Miruvor AI is a deep‑tech research lab creating a spike‑native continual learning architecture that uses spiking neurons and local learning rules to enable persistent memory and real‑time adaptation. Their models compute only when features are active and update synaptic weights via spike‑timing‑dependent plasticity, avoiding global backpropagation and catastrophic interference. The long‑term deployment target is neuromorphic silicon, allowing efficient, biologically inspired AI systems.

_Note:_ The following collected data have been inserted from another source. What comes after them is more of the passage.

Lemma div_core_spec mx ex my ey :
  exists q e' l,
    SFdiv_core_binary prec emax (Zpos mx) ex (Zpos my) ey = (q, e', l) /\
    0 <= q /\ e' <= fexp (Zdigits2 q + e').
Proof.
  unfold SFdiv_core_binary.
  set (d1 := Zdigits2 (Zpos mx)). set (d2 := Zdigits2 (Zpos my)).
  set (e' := Z.min (fexp (d1 + ex - (d2 + ey))) (ex - ey)).
  set (s := ex - ey - e').
  set (m' := match s with Zpos _ => Z.shiftl (Zpos mx) s | Z0 => Zpos mx | Zneg _ => 0 end).
  assert (Hs : 0 <= s) by (unfold s, e'; lia).
  assert (Hm' : m' = Zpos mx * 2 ^ s).
  { unfold m'. destruct s as [|p|p]; [lia| |lia]. apply Z.shiftl_mul_pow2. lia. }
  pose proof (Z.pow_pos_nonneg 2 s ltac:(lia) Hs) as Hpow.
  assert (Hq : Z.div_eucl m' (Zpos my) = (m' / Zpos my, m' mod Zpos my)).
  { unfold Z.div, Z.modulo. destruct (Z.div_eucl m' (Zpos my)). reflexivity. }
  rewrite Hq. eexists _, _, _. split; [reflexivity|].
  split; [apply Z.div_pos; nia|].
  pose proof (Zdigits2_div_ge m' (Zpos my) ltac:(nia) ltac:(lia)) as Hd.
  rewrite Hm' in Hd at 1. rewrite Zdigits2_shiftl in Hd by lia. fold d1 d2 in Hd.
  pose proof (fexp_mono (d1 + ex - (d2 + ey)) (Zdigits2 (m' / Zpos my) + e')
                ltac:(unfold s in *; lia)).
  unfold e' at 1. lia.
Qed.

Lemma div_valid x y : valid (div x y) = true.
Proof.
  destruct x as [sx|sx| |sx mx ex], y as [sy|sy| |sy my ey]; try reflexivity.
  unfold div, SFdiv.
  destruct (div_core_spec mx ex my ey) as (q & e' & l & -> & Hq & He).
  apply binary_round_aux_valid; assumption.
Qed.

Founded 2025250+ followers
Updated 1 month ago

Funding

Funding not disclosed

Funding rounds are not available yet.

Founders

Founder details are not available yet.

Product

Problem

Current deep learning models rely on static pre‑training and lack persistent memory, so they cannot incorporate new experiences after deployment and suffer catastrophic forgetting when updated. This limits their ability to adapt in real time and makes continual learning impractical for many edge and autonomous applications.

Solution

Miruvor AI is creating a new AI architecture built around spiking neural networks that fire only when relevant features are present, enabling event‑driven computation. The system uses spike‑timing‑dependent plasticity combined with hybrid local learning rules to adjust synaptic weights directly from experience, eliminating the need for global back‑propagation. By updating weights locally, the model retains previously learned knowledge while integrating new information, achieving true continual learning without catastrophic interference. The architecture is designed for deployment on neuromorphic silicon, providing high computational efficiency and low power consumption for real‑time adaptation. This approach offers a brain‑inspired pathway to AI systems that can learn continuously, maintain persistent state, and operate efficiently on specialized hardware.

Target Audience

Primary customers are AI research labs, robotics developers, and edge‑computing firms that require continual learning capabilities and low‑power deployment on neuromorphic hardware.

Features

  • Spiking neural network substrate that processes information only when neurons fire, reducing unnecessary computation
  • Spike‑timing‑dependent plasticity (STDP) for biologically inspired, local weight updates based on temporal activity patterns
  • Hybrid local learning rules that combine STDP with additional mechanisms to improve stability and learning speed
  • Event‑driven processing that activates computation solely for active features, enhancing energy efficiency
  • Architecture designed for direct mapping onto neuromorphic silicon, enabling low‑power, high‑throughput deployment
  • Built‑in mechanisms to prevent catastrophic forgetting, preserving prior knowledge while learning new tasks
This profile is AI-generated and may contain inaccuracies.